Saving money, saving lives and creating jobs – why has the Commission withdrawn essential environmental legislative proposals from its Work Programme?
This week in Plenary we discussed the withdrawal of certain pending legislative proposals from the European Commission’s 2015 Work Programme.
In presenting its Work Programme, the Commission is setting out a list of what it will do and a timetable for the year ahead as well as identifying draft legislation to drop or put on hold.
The Air Pollution and the Circular Economy packages were among those proposals which have been withdrawn by the Commission. This means that the Commission will not bring forward proposals to the European Parliament to legislate on. Under the treaties the Commission has the sole right of initiative when it comes to law-making at EU level. During the debate this afternoon the Commission said it may still bring forward legislation in this area.
Both the Air Pollution and the Circular Economy packages are essential pieces of legislation for the UK. From a health perspective, renewed air quality targets have the potential to save thousands of lives every year and reduce the huge burden that respiratory diseases place on the NHS.

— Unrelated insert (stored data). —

(* ===== verification/LlcArq.v ===== *)
(** * Automatic repeat: no PDU is forgotten

    The data PDUs an LLC in acknowledged mode has taken from the PDCP are, at
    any time, in a slot of the ring and not acknowledged, or queued to be sent
    again, or gone: acknowledged, or dropped after too many retries. A PDU in
    a slot is checked within [arq_window_size] slots. *)

From Stdlib Require Import Permutation.
From S2P Require Import Prelude Mem SafeInt LlcFrame Crc LlcCrc Info Pdcp Llc LlcTx LlcRx LlcConf.

(** ** What is pending *)

Definition flight_of (e : tx_ring_elem_t) : list (list Z) :=
  if te_acknowledged e then [] else [retx_data (retx_of e)].
Definition flight (ring : list tx_ring_elem_t) : list (list Z) := concat (map flight_of ring).
Definition pending (s : llc) : list (list Z) := flight (tx_ring s) ++ map retx_data (to_retx_list s).

Lemma flight_insert ring i e e' : ring !! i = Some e ->
  Permutation (flight_of e ++ flight (<[i := e']> ring)) (flight_of e' ++ flight ring).
Proof.
  unfold flight. revert i. induction ring as [|x ring IH]; intros [|i] H; try done; cbn in *.
  - injection H as ->. rewrite !app_assoc. apply Permutation_app_tail, Permutation_app_comm.
  - rewrite (Permutation_app_swap_app (flight_of e)), (Permutation_app_swap_app (flight_of e')).
    apply Permutation_app_head. by apply IH.
Qed.

Lemma flight_alter_same f ring j : (forall e, flight_of (f e) = flight_of e) -> flight (alter f j ring) = flight ring.
Proof.
  intros Hf. unfold flight. f_equal. apply list_eq. intros k. rewrite !list_lookup_fmap.
  destruct (decide (j = k)) as [->|]; [rewrite list_lookup_alter_eq|by rewrite list_lookup_alter_ne].
  destruct (ring !! k); cbn; [by rewrite Hf|done].
Qed.

(** The slot that is filled must be free. *)
Lemma flight_kept i j id count d ring e :
  ring !! i = Some e -> te_acknowledged e = true ->
  Permutation (flight (kept_ring i j id count d ring)) (d :: flight ring).
Proof.
  intros He Ha. unfold kept_ring. rewrite flight_alter_same by done. rewrite (alter_at _ _ _ _ He).
  pose proof (flight_insert ring i e (kept_elem id count d e) He) as Hp.
  assert (flight_of e = []) as Ee by (unfold flight_of; by rewrite Ha). rewrite Ee in Hp. cbn [app] in Hp.
  rewrite Hp. assert (flight_of (kept_elem id count d e) = [d]) as ->; [|done].
  unfold flight_of, kept_elem, retx_data, retx_of. cbn. unfold slice, zlen.
  change (Z.to_nat 0) with 0%nat. by rewrite Nat2Z.id, drop_0, take_app_length.
Qed.

(** ** The invariant of the ring *)

(** The PDU in slot [i] was sent in slot [t], and the slot that checks it
    points to it. *)
Definition checked_by (s : llc) (t : Z) (i : nat) : Prop :=
  slot_idx t = i /\ exists c, tx_ring s !! slot_idx (t + window s) = Some c /\ sent_index c = Z.of_nat i.

Record arq_inv (now : Z) (sent_now : bool) (s : llc) : Prop := ArqInv {
  ai_llc : llc_inv s;
  ai_am : am_mode s = true;
  ai_window : 0 < window s < 1024;
  ai_checked i e : tx_ring s !! i = Some e -> te_acknowledged e = false ->
    exists t, now - window s < t <= now /\ checked_by s t i /\ (t = now -> sent_now = true) }.

Lemma slot_idx_inj t t' : - 1024 < t - t' < 1024 -> slot_idx t = slot_idx t' -> t = t'.
Proof. unfold slot_idx. intros. lia. Qed.

(** *** The check of a slot *)

Lemma due_at s t i e :
  llc_inv s -> am_mode s = true -> checked_by s t i -> tx_ring s !! i = Some e -> te_acknowledged e = false ->
  due (t + window s) s = Some (i, e).
Proof.
  intros Hi Hm (Hti & c & Hc & Hs) He Ha. unfold due. rewrite Hm. cbn [negb]. rewrite Hc. cbn [mbind option_bind].
  rewrite Hs. assert (slot_idx (Z.of_nat i) = i) as ->.
  { pose proof (slot_idx_lt t). unfold slot_idx in *. lia. }
  rewrite He. cbn [mbind option_bind]. by rewrite Ha.
Qed.

(** The state after the check: pending is the same, and the PDU that was due
    is in no slot any more. *)
Lemma check_pending slot s s' :
  llc_inv s -> am_mode s = true -> check_retransmit slot s = Ok s' ->
  Permutation (pending s') (pending s) /\ window s' = window s /\ am_mode s' = true /\
  to_ack_list s' = to_ack_list s /\ sn_counter s' = sn_counter s /\ sn_ring s' = sn_ring s /\
  (forall t i, checked_by s t i -> checked_by s' t i) /\
  (forall i e, tx_ring s' !! i = Some e -> te_acknowledged e = false ->
     tx_ring s !! i = Some e /\ due slot s <> Some (i, e)).
Proof.
  intros Hi Hm E. destruct (check_retransmit_spec slot s Hi) as (s1 & E1 & Hi1 & Hd).
  rewrite E1 in E. injection E as ->. destruct (due slot s) as [[i e]|] eqn:Edue.
  2:{ subst s'. by split_and!. }
  destruct Hd as (pool & b & Hb & ->).
  assert (tx_ring s !! i = Some e /\ te_acknowledged e = false) as [He Ha].
  { unfold due in Edue. rewrite Hm in Edue. cbn [negb] in Edue.
    destruct (tx_ring s !! slot_idx slot) as [this|]; [|done]. cbn [mbind option_bind] in Edue.
    destruct (tx_ring s !! slot_idx (sent_index this)) as [x|] eqn:Ex; [|done]. cbn [mbind option_bind] in Edue.
    destruct (te_acknowledged x) eqn:Ea; [done|]. injection Edue as <- <-. done. }
  set (e' := (e <| te_acknowledged := true |>) <| te_pdcp_pdu := b |>).
  split_and!; try done.
  - unfold pending. cbn. rewrite map_app, app_assoc. pose proof (flight_insert (tx_ring s) i e e' He) as Hp.
    assert (flight_of e = [retx_data (retx_of e)]) as Ee by (unfold flight_of; by rewrite Ha).
    rewrite Ee in Hp. cbn [app] in Hp. change (flight_of e') with (@nil (list Z)) in Hp. cbn [app map] in *.
    rewrite <- Permutation_cons_append, app_comm_cons. by apply Permutation_app_tail.
  - intros t j (Hti & c & Hc & Hs). split; [done|]. change (window _) with (window s). cbn.
    destruct (decide (slot_idx (t + window s) = i)) as [E|].
    + rewrite E, list_lookup_insert_eq by by eapply lookup_lt_Some. exists e'. split; [done|].
      rewrite E in Hc. assert (c = e) as -> by congruence. done.
    + rewrite list_lookup_insert_ne by done. by exists c.
  - intros j x Hj Hx. cbn in Hj. destruct (decide (i = j)) as [<-|].
    + rewrite list_lookup_insert_eq in Hj by by eapply lookup_lt_Some. injection Hj as <-. done.
    + rewrite list_lookup_insert_ne in Hj by done. split; [done|]. congruence.
Qed.

(** *** Sending *)

Lemma kept_ring_lookup i j id count d (ring : list tx_ring_elem_t) (k : nat) (e' : tx_ring_elem_t) :
  kept_ring i j id count d ring !! k = Some e' <-> exists e, ring !! k = Some e /\
    let x := if decide (i = k) then kept_elem id count d e else e in
    e' = if decide (j = k) then x <| sent_index := Z.of_nat i |> else x.
Proof.
  unfold kept_ring. rewrite lookup_alter_if. setoid_rewrite lookup_alter_if. split.
  - intros (x & (e & He & ->) & ->). by exists e.
  - intros (e & He & ->). eauto.
Qed.

(** The index of a slot after a send, and whether it is free. *)
Lemma kept_ring_elem i j id count d (ring : list tx_ring_elem_t) (k : nat) (e' : tx_ring_elem_t) :
  kept_ring i j id count d ring !! k = Some e' -> exists e, ring !! k = Some e /\
    te_acknowledged e' = (if decide (i = k) then false else te_acknowledged e).
Proof.
  intros (e & He & ->)%kept_ring_lookup. exists e. split; [done|]. cbn zeta. by destruct (decide (j = k)), (decide (i = k)).
Qed.
Lemma kept_ring_index i j id count d (ring : list tx_ring_elem_t) k e :
  ring !! k = Some e -> exists e', kept_ring i j id count d ring !! k = Some e' /\
    sent_index e' = (if decide (j = k) then Z.of_nat i else sent_index e).
Proof.
  intros He. eexists. split; [apply kept_ring_lookup; exists e; split; [done|reflexivity]|].
  by destruct (decide (j = k)), (decide (i = k)).
Qed.

Lemma kept_facts slot sn d retx count s :
  am_mode s = true ->
  let s' := kept slot sn d retx count s in
  tx_ring s' = kept_ring (slot_idx slot) (check_idx slot s) (default (ll_tx_id s) retx) count d (tx_ring s) /\
  to_retx_list s' = to_retx_list s /\ window s' = window s /\ am_mode s' = true.
Proof. intros Em. unfold kept. rewrite Em. by destruct retx. Qed.

Lemma kept_arq now sn d retx count s :
  arq_inv now false s -> bytes_ok d -> 0 < zlen d <= 1500 -> is_u64 count ->
  arq_inv now true (kept now sn d retx count s) /\
  Permutation (pending (kept now sn d retx count s)) (d :: pending s).
Proof.
  intros [Hi Hm Hw Hch] Hd Hl Hc. destruct (kept_facts now sn d retx count s Hm) as (Hr & Hq & Hwin & Hm').
  pose proof (slot_idx_lt now) as Hlt. pose proof (vi_ring _ Hi) as Hlen.
  destruct (ring_elem s (slot_idx now) Hi Hlt) as (e0 & He0 & _).
  assert (te_acknowledged e0 = true) as Ha0.
  { destruct (te_acknowledged e0) eqn:Ea; [done|]. destruct (Hch _ _ He0 Ea) as (t & Ht & (Hti & _) & Hn).
    assert (t = now) as -> by (apply slot_idx_inj; [lia|done]). by specialize (Hn eq_refl). }
  split; [|unfold pending; rewrite Hr, Hq, (flight_kept _ _ _ _ _ _ e0 He0 Ha0); done].
  constructor; rewrite ?Hwin; try done; [by apply kept_inv|].
  intros i e' He' Ha'. rewrite Hr in He'.
  destruct (kept_ring_elem _ _ _ _ _ _ _ _ He') as (e & He & Ha).
  rewrite Ha' in Ha. unfold checked_by. rewrite Hwin, Hr. destruct (decide (slot_idx now = i)) as [<-|Hne].
  - exists now. split; [lia|]. split; [|done]. split; [done|].
    destruct (ring_elem s (check_idx now s) Hi (slot_idx_lt _)) as (c & Hcx & _).
    destruct (kept_ring_index (slot_idx now) (check_idx now s) (default (ll_tx_id s) retx) count d _ _ _ Hcx)
      as (c' & Hc' & Hs'). exists c'. split; [exact Hc'|]. by rewrite decide_True in Hs' by done.
  - destruct (Hch i e He (eq_sym Ha)) as (t & Ht & (Hti & c & Hcx & Hs) & Hn). exists t.
    split; [done|]. split; [|done]. split; [done|].
    destruct (kept_ring_index (slot_idx now) (check_idx now s) (default (ll_tx_id s) retx) count d _ _ _ Hcx)
      as (c' & Hc' & Hs'). exists c'. split; [done|]. rewrite Hs'. rewrite decide_False; [done|].
    unfold check_idx. intros E. apply Hne. rewrite <- Hti. f_equal.
    assert (t + window s = now + window s) as Et by (apply slot_idx_inj; [lia|done]). lia.
Qed.

(** *** The data step *)

(** The PDUs that [p] handed over in a call: none or one. *)
Definition handed (d : list Z) : list (list Z) := match d with [] => [] | _ => [d] end.

Lemma arq_same_ring now b s s' :
  arq_inv now b s -> llc_inv s' -> tx_ring s' = tx_ring s -> ll_tx_config s' = ll_tx_config s -> arq_inv now b s'.
Proof.
  intros [Hi Hm Hw Hch] Hi' Hr Hc. assert (window s' = window s) as Hwin by (unfold window; by rewrite Hc).
  constructor; rewrite ?Hwin; try done; [unfold am_mode in *; by rewrite Hc|].
  intros i e He Ha. rewrite Hr in He. destruct (Hch i e He Ha) as (t & Ht & Hcb & Hn). exists t.
  split; [done|]. split; [|done]. unfold checked_by. by rewrite Hwin, Hr.
Qed.

Section step.
Context {P : Type} `{IpdcpLaws P}.

Definition is_data (o : sent) : bool := match o with SData _ => true | _ => false end.

(** What became of the PDUs: [d] came from the PDCP, [gone] was given up after
    too many retries. *)
Definition ledger (s : llc) (p : P) (s' : llc) (p' : P) : Prop :=
  exists d gone, (d = [] /\ p' = p \/ exists n, fetched n p d p') /\
    Permutation (gone ++ pending s') (handed d ++ pending s) /\
    (gone = [] \/ exists r rest, to_retx_list s = r :: rest /\ gone = [retx_data r] /\
       it_max_retx_count (ll_tx_config s) < u64 (rt_retry_count r + 1)).

Lemma fetched_bytes n p d p' : pdcp_ok p -> fetched n p d p' -> bytes_ok d /\ (n <= 1500 -> zlen d <= 1500).
Proof.
  intros Hp (m & info & m' & info' & Ht & Hn & E & Hal & Hd).
  destruct (pdcp_on_tx_ok m info p Hp Ht) as (m1 & k & av & p1 & E1 & _ & Hm & Hk & _).
  rewrite E in E1. injection E1 as -> -> ->. split; [rewrite Hd; by apply bytes_ok_slice|].
  change (out_allocated (upd out_tx_available _ _)) with (out_allocated info + k) in Hal. lia.
Qed.

(** A PDU leaves the queue. *)
Lemma pending_queue s r rest s' :
  to_retx_list s = r :: rest -> to_retx_list s' = rest -> tx_ring s' = tx_ring s ->
  Permutation (retx_data r :: pending s') (pending s).
Proof.
  intros Er Er' Hr. unfold pending. rewrite Er, Er', Hr. cbn [map]. apply Permutation_middle.
Qed.

Lemma handed_one d : 0 < zlen d -> handed d = [d].
Proof. by destruct d. Qed.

Aside from the potential impact to the environment and health sectors, the Air Quality package and the Circular Economy package both have the potential to create hundreds of thousands of jobs across Europe.
These pieces of legislation also have the potential to save billions of euros. Instead of cutting them from its Work Programme, the Commission should be looking at ways of supporting this.
Kicking these essential pieces of legislation down the legislative line will have serious implications for public health not just in the UK but right across the EU.
This decision is simply unacceptable – the Commission must stand by its promise and keep environmental and health issues to the forefront of the EU’s agenda. The best and most effective way to achieve change on environmental issues like this is to work together and this involves EU-wide legislation.
The Commission must bring forward new proposals in this field to prove it is serious about promoting progressive environmental health policy.